[DIRECTIONS FOR THIS TASK]: Could you restate word for word every line of the records below, from the first one to the one holding "- destruct sched, chain"?
*** Opening DATA IN THIS EXERCISE ***
(** C7, as the code has it.  When the job is prepared, exactly one timer
    is set, of [opts.timeout] milliseconds if that is a number other than
    0 and of 300000 otherwise.  If the timer fires first, or the chain
    never settles, the run rejects with 'timeout'.  If the chain resolves
    first, the timer is cleared and the run resolves with the final state
    that [prepareFinalState] makes of the result (and rejects with
    'runtime exception' should that step throw). *)
Theorem C7_single_timeout_over_the_chain
    (expression : Expression W) (initialState : JsValue) (opts : Options)
    (job : JobModule W) (sched : Schedule) (w : W) :
  prepareJob W loadModule expression opts = Fulfilled job →
  let r := execute W loadModule expression initialState opts sched w in
  let chain := (reducer_of W job opts initialState w).1 in
  map fst (timers W r) = [timeout_of opts] ∧
  (timeout_of opts =
     match timeout opts with
     | Some t => if decide (t = 0%Z) then 300000%Z else t
     | None => 300000%Z
     end) ∧
  (sched = TimerFirst ∨ chain = Pending →
     promise W r = Rejected (Error "timeout") ∧
     timers W r = [(timeout_of opts, Fired)]) ∧
  (∀ result, sched = ChainFirst → chain = Fulfilled result →
     timers W r = [(timeout_of opts, Cleared)] ∧
     promise W r = match prepareFinalState opts result with
                   | inr final => Fulfilled final
                   | inl _ => Rejected (Error "runtime exception")
                   end).
Proof.
  intros Hjob r chain. subst r chain.
  unfold execute, pipeline. rewrite Hjob.
  destruct (reducer_of W job opts initialState w) as [chain w'] eqn:Hred; simpl.
  split; [|split; [|split]].
  - destruct sched, chain as [v|e|]; simpl; try done.
    + destruct (prepareFinalState opts v) as [e|final] eqn:E; [|done].
      unfold catch. by rewrite (prepareFinalState_reported _ _ _ E).
    + unfold catch. by destruct (report e).
    + destruct (prepareFinalState opts v) as [e|final] eqn:E; [|done].
      unfold catch. by rewrite (prepareFinalState_reported _ _ _ E).
    + unfold catch. by destruct (report e).
  - pose proof (timeout_of_cases opts) as H.
    destruct (timeout opts) as [t|]; [|done]. by case_decide.
  - intros [->| ->].
    + destruct chain as [v|e|]; simpl; try done.
      * destruct (prepareFinalState opts v) as [e|final] eqn:E; [|done].
        unfold catch. by rewrite (prepareFinalState_reported _ _ _ E).
      * unfold catch. by destruct (report e).
    + by destruct sched.
  - intros v -> ->; simpl.
    destruct (prepareFinalState opts v) as [e|final] eqn:E; [|done].
    unfold catch. by rewrite (prepareFinalState_reported _ _ _ E).
Qed.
*** Closing DATA IN THIS EXERCISE ***
[RESULT]:
(** C7, as the code has it.  When the job is prepared, exactly one timer
    is set, of [opts.timeout] milliseconds if that is a number other than
    0 and of 300000 otherwise.  If the timer fires first, or the chain
    never settles, the run rejects with 'timeout'.  If the chain resolves
    first, the timer is cleared and the run resolves with the final state
    that [prepareFinalState] makes of the result (and rejects with
    'runtime exception' should that step throw). *)
Theorem C7_single_timeout_over_the_chain
    (expression : Expression W) (initialState : JsValue) (opts : Options)
    (job : JobModule W) (sched : Schedule) (w : W) :
  prepareJob W loadModule expression opts = Fulfilled job →
  let r := execute W loadModule expression initialState opts sched w in
  let chain := (reducer_of W job opts initialState w).1 in
  map fst (timers W r) = [timeout_of opts] ∧
  (timeout_of opts =
     match timeout opts with
     | Some t => if decide (t = 0%Z) then 300000%Z else t
     | None => 300000%Z
     end) ∧
  (sched = TimerFirst ∨ chain = Pending →
     promise W r = Rejected (Error "timeout") ∧
     timers W r = [(timeout_of opts, Fired)]) ∧
  (∀ result, sched = ChainFirst → chain = Fulfilled result →
     timers W r = [(timeout_of opts, Cleared)] ∧
     promise W r = match prepareFinalState opts result with
                   | inr final => Fulfilled final
                   | inl _ => Rejected (Error "runtime exception")
                   end).
Proof.
  intros Hjob r chain. subst r chain.
  unfold execute, pipeline. rewrite Hjob.
  destruct (reducer_of W job opts initialState w) as [chain w'] eqn:Hred; simpl.
  split; [|split; [|split]].
  - destruct sched, chain as [v|e|]; simpl; try done.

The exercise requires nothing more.